President Donald Trump announced the framework agreement while attending the G7 summit, noting that the strategic waterway is already partially open. Wall Street responded enthusiastically to the de-escalation, with oil prices plunging—briefely allowing West Texas Intermediate (WTI) crude to touch the $70 mark. Broader markets also surged on the news, with the Dow Jones rising 5.8%, the S&P 500 climbing 9.7%, and the Nasdaq gaining nearly 13% since the initial announcement.
Vice President JD Vance described the agreement as a potential turning point for the region. “If the Iranians comply with the deal, it is going to fundamentally transform the Middle East for the next 50 years,” Vance stated. He added that compliance would make the region investable, foster prosperity, and secure lower energy costs for the American people. A formal signing ceremony for the framework is scheduled for Friday in Switzerland.
Despite the widespread optimism, discrepancies remain regarding the operational terms of the waterway. While President Trump has insisted the Strait will be permanently toll-free, the Iranian Foreign Ministry spokesman suggested Tehran might still charge “fees in exchange for services” for ships passing through. Analysts note that if these tolls are enforced, it could keep transit costs elevated.

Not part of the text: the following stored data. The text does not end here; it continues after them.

(* ===== verification/Json.v ===== *)
(** * JSON values (Go's [encoding/json])

    The tree a JSON text denotes and what decoding it into Go values does.
    The text syntax itself is the class [JsonText], whose law [JsonLaws] says
    that parsing a printed value gives the value back.  A number is kept as its literal. *)

From S2P Require Import Prelude GoString.

Inductive json :=
  | JNull
  | JBool (b : bool)
  | JNum (literal : string)
  | JStr (s : string)
  | JArr (items : list json)
  | JObj (fields : list (string * json)).

Class JsonText := {
  json_parse : string → result json;
  json_print : json → string
}.

(** Printing and parsing back. *)
Class JsonLaws `{JsonText} := {
  json_parse_print v : json_parse (json_print v) = Ok v
}.

(** A key of a decoded [map[string]any]: the last of equal keys wins. *)
Fixpoint obj_key (fields : list (string * json)) (key : string) : option json :=
  match fields with
  | [] => None
  | (k, v) :: fields =>
      match obj_key fields key with
      | Some v' => Some v'
      | None => if bool_decide (k = key) then Some v else None
      end
  end.

(** A struct field: keys match up to letter case. *)
Fixpoint obj_field (fields : list (string * json)) (name : string) : option json :=
  match fields with
  | [] => None
  | (k, v) :: fields =>
      match obj_field fields name with
      | Some v' => Some v'
      | None => if EqualFold k name then Some v else None
      end
  end.

Definition type_error (what : string) : goerr :=
  errors_New ("json: cannot unmarshal into Go value of type " +:+ what).

(** Decoding into a [string] variable: [null] and a missing field leave the
    zero value. *)
Definition decode_string (v : option json) : result string :=
  match v with
  | None | Some JNull => Ok ""
  | Some (JStr s) => Ok s
  | Some _ => Err (type_error "string")
  end.

(** Decoding into a slice. *)
Definition decode_array (v : option json) : result (list json) :=
  match v with
  | None | Some JNull => Ok []
  | Some (JArr l) => Ok l
  | Some _ => Err (type_error "slice")
  end.

(** Decoding into a struct or a map: the fields of the object. *)
Definition decode_object (v : json) : result (list (string * json)) :=
  match v with
  | JNull => Ok []
  | JObj fields => Ok fields
  | _ => Err (type_error "struct")
  end.

Fixpoint mapM_result {A B} (f : A → result B) (l : list A) : result (list B) :=
  match l with
  | [] => Ok []
  | x :: l =>
      match f x with
      | Err e => Err e
      | Ok y => match mapM_result f l with Err e => Err e | Ok ys => Ok (y :: ys) end
      end
  end.

Lemma mapM_result_Ok {A B} (f : A → result B) l ys :
  mapM_result f l = Ok ys ↔ Forall2 (λ x y, f x = Ok y) l ys.
Proof.
  revert ys. induction l as [|x l IH]; intros ys; cbn [mapM_result].
  - split; [intros [= <-]; constructor|]. by intros ->%Forall2_nil_inv_l.
  - split.
    + destruct (f x) as [y|] eqn:Hx; [|done]. destruct (mapM_result f l) as [ys'|]; [|done].
      intros [= <-]. constructor; [done|]. by apply IH.
    + intros (y & ys' & Hx & Hl & ->)%Forall2_cons_inv_l. rewrite Hx.
      apply IH in Hl. by rewrite Hl.
Qed.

Prior to the deal, insurance premiums for Very Large Crude Carriers (VLCCs) skyrocketed from a quarter of a percent to as high as 4%, translating to an increase from $400,000 to as much as $6.4 million in additional insurance costs per carrier.
General Jack Keane previously highlighted the severe coercion tactics used prior to the agreement, noting that ships were being strictly controlled and told when they could move. The new framework aims to end that intimidation, ensuring free navigation without arbitrary tolls or delays.
Heritage Foundation President Kevin Roberts emphasized the unprecedented nature of the agreement, noting that no previous U.S. president—Republican or Democrat—had successfully pressured the Iranian regime to this extent in the 47-year history of the current Iranian government. Roberts pointed out that recent military strikes have significantly degraded Iran’s military spending and nuclear capabilities. He contrasted the current framework with the previous nuclear agreement negotiated by the Obama administration, criticizing the older deal for including sunset clauses and failing to address ballistic missiles or the funding of regional proxy terrorists.
The broader geopolitical landscape has also shifted dramatically. Gulf states have increasingly aligned with the U.S., acting as major non-NATO allies and turning against Tehran. Additionally, speculation suggests that China may have applied behind-the-scenes pressure on Iran to secure its oil supply and reopen the strait.
However, concerns linger regarding the long-term handling of Iran’s nuclear materials. While the framework successfully de-escalates immediate military tensions and secures the flow of oil, negotiators face the complex task of ensuring permanent restrictions on Iran’s nuclear program, ballistic missile range, and lethality. The ultimate goal remains preventing the regime from using the agreement merely to survive, recover, and eventually abandon the terms.